Yo recién acababa de cumplir los diecisiete años. Mi desnutrición había provocado estragos con mi físico, al punto en que no me había desarrollado de forma adecuada, a diferencia de otras jóvenes de mi edad.
—Diecisiete, señorita.
—Diecisiete…—suspiro—…posiblemente, ella hubiese sido igual de bella que tú.
No sé por qué, pero algo en su tono me hizo verla con cierta compasión. No solía hablarme de su pasado, apenas y sabía que venía de la gran ciudad escapando de unos malhechores, pero el tono melancólico en su voz logro que mi corazón se encogiera.
—¿Ella? ¿Quién? —pregunté, sin esperar una respuesta.
Elizabeth suspiro y, en un pequeño susurro, dijo: —Mi hija.
En ese momento no quise seguir indagando. Era su vida, no me tendría que importar. Sin embargo, al día siguiente a esa conversación, ella me llamo a su despacho.
—Eleanor ¿tu crees en lo paranormal? —ella estaba viendo el jardín por el gran ventanal. Era un día tranquilo, las nubes que surcaban en el cielo gris anunciaban que una tormenta se avecinaba.
—¿Fantasmas?
—Fantasmas, seres mitológicos…, vampiros…¿crees?
—Supongo que sí, señorita.
—¿Supones? —increpó, viéndome de forma incrédula.
—No he visto a ninguno. Me es difícil creer en algo que no veo, señorita.
La risa que me dio después se sintió irreal. Era dulce, pero también algo áspera. Se acerco a mi de forma rápida, con una picara sonrisa en sus delicados labios.
—Si lo vieras, ¿Qué harías?
—Huir, señorita. —respondí, sin titubear.
—Interesante respuesta.
—Es lo mas lógico, señorita. Nadie se queda donde hay peligro de muerte.

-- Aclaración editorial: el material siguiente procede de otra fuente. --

(** One iteration of a node-grouping loop over [(price, volume)] items that
    pass [qualifies]. *)
Definition node_step (pick : Q -> Q -> Q) (qualifies : Q -> bool)
  (bin_width : Q) (price_precision : nat)
  (nodes : list Node) (item : Q * Q) : list Node :=
  let (price, volume) := item in
  if qualifies volume then
    match merge_into pick bin_width price volume nodes with
    | Some nodes' => nodes'
    | None =>
      nodes ++ [mkNode (round (price - bin_width / 2) price_precision)
                       (round (price + bin_width / 2) price_precision)
                       volume]
    end
  else nodes.

Record Profile : Type := mkProfile {
  point_of_control : Q;
  value_area_high : Q;
  value_area_low : Q;
  high_volume_nodes : list Node;
  low_volume_nodes : list Node;
  total_volume : Q;
  value_area_volume : Q;
  (** [None] stands for the float NaN or infinity that the division yields
      when [total_volume] is zero. *)
  value_area_percentage : option Q
}.

(** The items of the dictionary ordered by volume, largest first. *)
Definition sorted_prices_of (volume_by_price : PriceDict) : list (Q * Q) :=
  sorted_by_key_reverse snd volume_by_price.

(** The value area grown around the point of control: the included prices and
    the accumulated volume. *)
Definition value_area_of (volume_by_price : PriceDict) (poc : Q)
  : option (list Q * Q) :=
  let sorted_prices := sorted_prices_of volume_by_price in
  let total_volume := Qsum (map snd sorted_prices) in
  let all_prices_sorted := sorted_by_key (fun p => p) (map fst volume_by_price) in
  match index_of all_prices_sorted poc with
  | None => None
  | Some poc_price_idx =>
    expand_value_area (S (length all_prices_sorted)) volume_by_price
      all_prices_sorted (total_volume * (7 # 10))
      [poc] (dict_get volume_by_price poc 0)
      (Z.of_nat poc_price_idx - 1)%Z (poc_price_idx + 1)%nat
  end.

(** The bin edges: [None] when the frame is empty, the price range is
    degenerate, or [num_bins] is zero (indexing the single edge then
    raises, and the function returns [None]). *)
Definition price_bins (df : list Candle) (num_bins : nat) : option (list Q) :=
  match series_min (map c_low df), series_max (map c_high df) with
  | Some price_min, Some price_max =>
    if Qle_bool price_max price_min then None
    else
      match num_bins with
      | O => None
      | S _ => Some (linspace price_min price_max (num_bins + 1))
      end
  | _, _ => None
  end.

(** The part of [calculate_volume_profile] that follows the loop over the
    bars: key levels, value area and nodes from the filled dictionary. *)
Definition profile_of_dict (bins : list Q) (price_precision : nat)
  (volume_by_price : PriceDict) : option Profile :=
  let bin_width := nth 1 bins 0 - nth 0 bins 0 in
  let sorted_prices := sorted_prices_of volume_by_price in
  match sorted_prices with
  | [] => None
  | (poc, _) :: _ =>
    let total_volume := Qsum (map snd sorted_prices) in
    match value_area_of volume_by_price poc with
    | None => None
    | Some (value_area_prices, accumulated_volume) =>
      match series_max value_area_prices, series_min value_area_prices with
      | Some vah, Some val =>
        let n := length sorted_prices in
        let hvn_threshold :=
          if (5 <? n)%nat then snd (nth (n / 5) sorted_prices (0, 0))
          else snd (last sorted_prices (0, 0)) in
        let hvns :=
          fold_left
            (node_step Qmax (fun v => Qle_bool hvn_threshold v)
               bin_width price_precision)
            sorted_prices [] in
        let lvn_threshold :=
          if (5 <? n)%nat then snd (nth (4 * n / 5) sorted_prices (0, 0))
          else snd (hd (0, 0) sorted_prices) in
        let lvns :=
          fold_left
            (node_step Qmin (fun v => Qle_bool v lvn_threshold)
               bin_width price_precision)
            (rev sorted_prices) [] in
        Some (mkProfile
                (round poc price_precision)
                (round vah price_precision)
                (round val price_precision)
                (firstn 5 hvns) (firstn 5 lvns)
                total_volume accumulated_volume
                (if Qeq_bool total_volume 0 then None
                 else Some (round (accumulated_volume / total_volume * 100) 2)))
      | _, _ => None
      end
    end
  end.

(** [calculate_volume_profile]; [num_bins] defaults to 20 and
    [price_precision] to 2. *)
Definition calculate_volume_profile (df : list Candle) (num_bins : nat)
  (price_precision : nat) : option Profile :=
  match price_bins df num_bins with
  | None => None
  | Some bins =>
    profile_of_dict bins price_precision
      (build_volume_by_price bins price_precision df)
  end.

Definition default_num_bins : nat := 20.
Definition default_price_precision : nat := 2.

(** The nine Fibonacci levels: name, numeric value of the name, price. *)
Definition fib_levels (swing_low swing_high : Q) : list (string * Q * Q) :=
  let price_range := swing_high - swing_low in
  [ ("0.0"%string, 0, swing_low);
    ("0.236"%string, 236 # 1000, swing_low + price_range * (236 # 1000));
    ("0.382"%string, 382 # 1000, swing_low + price_range * (382 # 1000));
    ("0.5"%string, 1 # 2, swing_low + price_range * (1 # 2));
    ("0.618"%string, 618 # 1000, swing_low + price_range * (618 # 1000));
    ("0.786"%string, 786 # 1000, swing_low + price_range * (786 # 1000));
    ("1.0"%string, 1, swing_high);
    ("1.272"%string, 1272 # 1000, swing_high + price_range * (272 # 1000));
    ("1.618"%string, 1618 # 1000, swing_high + price_range * (618 # 1000)) ].

Definition fib_zone (lookback_periods : positive) (price_precision : nat)
  (current_price : Q) (lv : string * Q * Q) : Zone :=
  let '(level_name, level_value, level_price) := lv in
  mkZone
    (if Qle_bool level_value 1 then
       if Qlt_bool level_price current_price then SUPPORT else RESISTANCE
     else TARGET_UPSIDE)
    (NameFib level_name)
    (Level (round level_price price_precision))
    (SrcFibonacci lookback_periods).
Lemma on_fit_rv_iter_appends_witness :
  exists h',
    params_iter
      (on_fit_rv_iter (fun (_ : unit) (b : unit) => b)
         (mkRVTrace false false (Some {["T_eff" := [5000%Z]]}) tt) tt
         [("T_eff", 5100%Z); ("log_g", 4%Z)]).1 = Some h' /\
    (forall p, ({["T_eff" := [5000%Z]]} : gmap string (list Z)) !! p = None ->
               h' !! p = None) /\
    (forall p l, ({["T_eff" := [5000%Z]]} : gmap string (list Z)) !! p = Some l ->
                 exists ext, h' !! p = Some (l ++ ext)).
Proof.
  apply (on_fit_rv_iter_appends (fun (_ : unit) (b : unit) => b)
           (mkRVTrace false false (Some {["T_eff" := [5000%Z]]}) tt) tt
           [("T_eff", 5100%Z); ("log_g", 4%Z)]).
  reflexivity.
Defined.
(** X8.  The phases of [run].  After the list of GPUs has been asked for,
    the calls of [run] are those of the start-up (lines printed,
    configurations written, X servers started), then those of the control
    loop and of the hand-back of the fans (temperatures, commands, sleeps,
    lines printed), then those of the shut-down (lines printed, X servers
    terminated): no server is started once a fan has been touched, and no
    fan is touched once the termination of a server has been attempted.
    Nothing is terminated while the loop is running, and when the list of
    GPUs cannot be read nothing else is done. *)
Theorem run_phases (E : environment) (fuel : nat) (tr : trace) :
  exists r startup control shutdown,
    snd (run E fuel tr) = tr ++ EvGpuBuses r :: startup ++ control ++ shutdown /\
    Forall startup_event startup /\
    Forall control_event control /\
    Forall shutdown_event shutdown /\
    (fst (run E fuel tr) = None -> shutdown = []) /\
    (forall e, r = Raise e ->
       fst (run E fuel tr) = Some (Raise e) /\
       startup = [] /\ control = [] /\ shutdown = []).
Proof.
  rewrite run_unfold. destruct (env_gpu_buses E tr) as [buses | e].
  2:{ exists (Raise e), [], [], []. cbn [fst snd app].
      split; [ reflexivity | ].
      do 3 (split; [ apply Forall_nil | ]).
      split; [ reflexivity | ].
      intros e' [= <-]. auto. }
  set (tr1 := tr ++ [EvGpuBuses (Ok buses)]).
  destruct (xservers_general E unit buses (manage_fans E fuel) tr1)
    as (out0 & l1 & evs1 & F1 & _ & Hcov & R).
  rewrite R. clear R.
  assert (T : forall rest, tr1 ++ rest = tr ++ EvGpuBuses (Ok buses) :: rest).
  { intros rest. unfold tr1. rewrite <- app_assoc. reflexivity. }
  destruct out0 as [[] | e].
  - destruct (manage_fans_emits E fuel (displays l1) (tr1 ++ evs1)) as (evs2 & E2 & F2).
    apply (Forall_impl _ (fan_event_control (displays l1))) in F2.
    destruct (manage_fans E fuel (displays l1) (tr1 ++ evs1)) as [[r | ] tr2];
      cbn [snd] in E2; subst tr2.
    + destruct (leave_run E unit l1 r ((tr1 ++ evs1) ++ evs2) Hcov)
        as (out & evs3 & L & F3 & _).
      rewrite L. cbn [fst snd].
      exists (Ok buses), evs1, evs2, evs3.
      rewrite <- !app_assoc, T.
      split; [ reflexivity | ].
      do 3 (split; [ assumption | ]).
      split; [ discriminate | discriminate ].
    + cbn [fst snd]. exists (Ok buses), evs1, evs2, [].
      rewrite app_nil_r, <- !app_assoc, T.
      split; [ reflexivity | ].
      do 3 (split; [ assumption || apply Forall_nil | ]).
      split; [ reflexivity | discriminate ].
  - destruct (leave_run E unit l1 (Raise e) (tr1 ++ evs1) Hcov)
      as (out & evs3 & L & F3 & _).
    rewrite L. cbn [fst snd].
    exists (Ok buses), evs1, [], evs3. cbn [app]. rewrite <- !app_assoc, T.
    split; [ reflexivity | ].
    do 3 (split; [ assumption || apply Forall_nil | ]).
    split; [ discriminate | discriminate ].
Qed.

—¿Y si no es la muerte lo que se te ofrece? ¿Si es una nueva oportunidad de vida?
—Seguiría queriendo huir, señorita. Nadie puede escapar del poder de Dios, ni siquiera aquello que es paranormal.
—Dios no se acordó de tu cuando estabas deambulando por las calles, niña. Recuérdalo. Las noches de frio, el hambre, la muerte persiguiéndote día y noche.
Guarde silencio, agachando la cabeza. No podía contradecirla. No se me permitía hacerlo.
—Dios no se acordó de ti cuando te arranco a tu madre. —sentenció, agarrando fuertemente mi barbilla.
—¿Qué es lo que desea, señorita?
—Tu compañía.
—Ya la tiene.
—En algún momento morirás. Pero yo seguiré aquí. Envejecerás y yo seguiré joven. Te preguntaras por qué, cómo es posible, y yo tendré que matarte para que mi secreto siga siendo un secreto.
—¿De qué habla?
—El pasado hay que olvidarlo, Eleanor. Te ofrezco un futuro, uno infinito, lleno de oportunidades. Es tu decisión si quieres ser parte o no.